The study of the long-term neurological consequences of early exposure with methylphenidate (MPH) is very important since this psychostimulant has been widely misused by children and adolescents who do not meet full diagnostic criteria for ADHD. The aim of this study was to examine the effect of early chronic exposure with MPH on amino acids profile, glutamatergic and Na+,K+-ATPase homeostasis, as well as redox and energy status in the hippocampus of juvenile rats. Wistar male rats received intraperitoneal injections of MPH (2.0 mg/kg) or saline solution (controls), once a day, from the 15th to the 45th day of age. Results showed that MPH altered amino acid profile in the hippocampus, decreasing glutamine levels. Glutamate uptake and Na+,K+-ATPase activity were decreased after chronic MPH exposure in the hippocampus of rats. No changes were observed in the immunocontents of glutamate transporters (GLAST and GLT-1), and catalytic subunits of Na+,K+-ATPase (alpha(1), alpha(2), and alpha(3)), as well as redox status.

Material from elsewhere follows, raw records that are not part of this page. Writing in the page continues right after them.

(** The search takes the first block that is large enough. *)
Lemma wp_search h used total : total mod 8 = 0 -> MIN_BLOCK <= total -> in_u32 total ->
  forall post pre fuel cur (Q : option Z -> UHeap -> Prop),
  uheap_ok h (pre ++ post) used -> chain (u_mem h) (u_head h) pre cur -> chain (u_mem h) cur post 0 ->
  Forall (fun b => b_size b < total) pre -> (List.length post < fuel)%nat ->
  (Forall (fun b => b_size b < total) (pre ++ post) -> Q None h) ->
  (forall h' free' b, uheap_ok h' free' (b :: used) -> u_brk h' = u_brk h -> kept_outside (pre ++ post) (u_mem h) (u_mem h') ->
     total <= b_size b -> sizes free' + b_size b = sizes (pre ++ post) -> Q (Some (b_start b + HEADER_SIZE)) h') ->
  wp (search fuel total (prev_of pre) cur) h Q.
Proof.
  intros Ht8 Ht16 Htu. induction post as [|c post IH]; intros pre fuel cur Q Hok Hpre Hpost Hsm Hf Hnone Hsome.
  { unfold chain in Hpost. subst cur. destruct fuel; simpl; apply wp_ret, Hnone; by rewrite app_nil_r. }
  destruct fuel as [|fuel]; [simpl in Hf; lia|]. simpl in Hf. pose proof Hpost as (-> & Hcs & Hcn). simpl search.
  destruct (take_block h pre post used c Hok) as (Hc & Hu & Hus & H0 & Hend). pose proof Hc as (_ & _ & H16 & _ & _).
  unfold MIN_BLOCK, HEADER_SIZE in H16. rewrite (proj2 (Z.eqb_neq _ _)) by lia. unfold size_at, next_at. apply wp_bind, wp_gets. rewrite Hcs.
  destruct (Z.leb_spec total (b_size c)) as [Hfit|Hfit].
  2:{ apply wp_bind, wp_gets. replace (b_start c) with (prev_of (pre ++ [c])) at 1 by (unfold prev_of; by rewrite last_snoc).
      apply IH; [by rewrite <- app_assoc| |done| |lia| |].
      - apply chain_app. exists (b_start c). split; [done|]. by apply chain_intro.
      - apply Forall_app. split; [done|]. by apply Forall_cons.
      - intros H. apply Hnone. by rewrite <- app_assoc in H.
      - intros h' free' b. rewrite <- app_assoc. apply Hsome. }
  apply wp_bind, wp_u32_sub; [done|]. assert (in_u32 (b_size c - total)) as Hru by (unfold in_u32, MIN_BLOCK, HEADER_SIZE in *; lia).
  assert (b_start c + b_size c < u32_lim) as Hlim by (unfold b_end, PHYS_BASE, u32_lim in *; lia).
  destruct (Z.leb_spec MIN_BLOCK (b_size c - total)) as [Hr|Hr]; unfold MIN_BLOCK, HEADER_SIZE in Hr.
  - (* a part of the block *)
    apply wp_bind, wp_modify, wp_bind, wp_u32_add; [unfold MIN_BLOCK, HEADER_SIZE in *; lia|]. apply wp_bind, wp_modify, wp_bind, wp_modify.
    apply wp_bind, wp_u32_add; [unfold MIN_BLOCK, HEADER_SIZE in *; lia|]. apply wp_ret.
    set (n := b_start c + (b_size c - total)).
    set (m' := write_u32 (n + 4) 0 (write_u32 n total (write_u32 (b_start c) (b_size c - total) (u_mem h)))).
    assert (kept_outside [c] (u_mem h) m') as Hk.
    { unfold m', n, MIN_BLOCK, HEADER_SIZE in *. repeat (eapply kept_outside_trans; [|apply kept_write; unfold b_end; lia]). by intros x. }
    apply (Hsome (with_umem m' h) (pre ++ mkBlock (b_start c) (b_size c - total) :: post) (mkBlock n total)).
    + apply (take_split h pre post used c Hok total Ht8 Ht16 Hfit m'); [done|done|..]; unfold m', n, MIN_BLOCK, HEADER_SIZE in *.
      * rewrite !read_write_u32_ne by lia. by apply read_write_u32.
      * by rewrite !read_write_u32_ne by lia.
      * rewrite read_write_u32_ne by lia. by apply read_write_u32.
    + done.
    + eapply kept_outside_mono; [|exact Hk]. set_solver.
    + simpl. lia.
    + rewrite !sizes_app. simpl. lia.
  - (* the whole block *)
    apply wp_bind, wp_gets. set (nxt := read_u32 (u_mem h) (b_start c + 4)) in *.
    assert (in_u32 nxt) as Hnx.
    { destruct post as [|d post]; [unfold chain in Hcn; rewrite Hcn; unfold in_u32, u32_lim; lia|]. destruct Hcn as [-> _].
      destruct (take_block h (pre ++ [c]) post used d) as (_ & ? & _); [by rewrite <- app_assoc|done]. }
    assert (forall m1 a1, kept_outside pre (u_mem h) m1 -> chain m1 a1 pre nxt -> Q (Some (b_start c + HEADER_SIZE))
      (mkUHeap (write_u32 (b_start c + 4) 0 m1) a1 (u_brk h))) as Hdone.
    { intros m1 a1 Hk1 Hch1. destruct (take_linked h pre post used c Hok m1 a1 Hk1 Hch1) as [Hok' Hk].
      apply (Hsome _ (pre ++ post) c); [done|done|done|done|]. rewrite !sizes_app. simpl. lia. }
    apply wp_bind. destruct pre as [|p pre _] using rev_ind.
    + simpl. apply wp_modify, wp_bind, wp_modify, wp_bind, wp_u32_add; [unfold HEADER_SIZE; lia|]. apply wp_ret. by apply (Hdone (u_mem h) nxt).
    + unfold prev_of. rewrite last_snoc. pose proof (uo_blocks _ _ _ Hok) as Hbl. rewrite <- !app_assoc in Hbl. rewrite Forall_app in Hbl. simpl in Hbl.
      destruct Hbl as [Hbp Hbl]. pose proof Hbl as Hbl'. apply Forall_cons in Hbl' as [(Hp0 & _ & Hp16 & _) _]. rewrite (proj2 (Z.eqb_neq _ _)) by lia.
      apply wp_modify, wp_bind, wp_modify, wp_bind, wp_u32_add; [unfold HEADER_SIZE; lia|]. apply wp_ret.
      apply (Hdone (write_u32 (b_start p + 4) nxt (u_mem h)) (u_head h)).
      * eapply (kept_outside_mono [p]); [set_solver|]. apply kept_write; unfold b_end, MIN_BLOCK, HEADER_SIZE in *; lia.
      * apply (chain_relink _ _ _ _ (b_start c)); [done| | |done].
        -- pose proof (uo_apart _ _ _ Hok) as Hap. rewrite <- app_assoc, all_apart_app in Hap. tauto.
        -- pose proof (uo_blocks _ _ _ Hok) as Hb. rewrite !Forall_app in Hb. destruct Hb as (([Hb Hb'] & _) & _).
           apply Forall_app. split; (eapply Forall_impl; [eassumption|]); intros d (_ & _ & ? & _); unfold MIN_BLOCK, HEADER_SIZE in *; lia.
Qed.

Moreover, MPH provoked a decrease in ATP levels in the hippocampus of chronically exposed rats, while citrate synthase, succinate dehydrogenase, respiratory chain complexes activities (II, II-III, and IV), as well as mitochondrial mass and mitochondrial membrane potential were not altered. Taken together, our results suggest that chronic MPH exposure at early age impairs glutamate uptake and Na+,K+-ATPase activity probably by decreasing in ATP levels observed in rat hippocampus.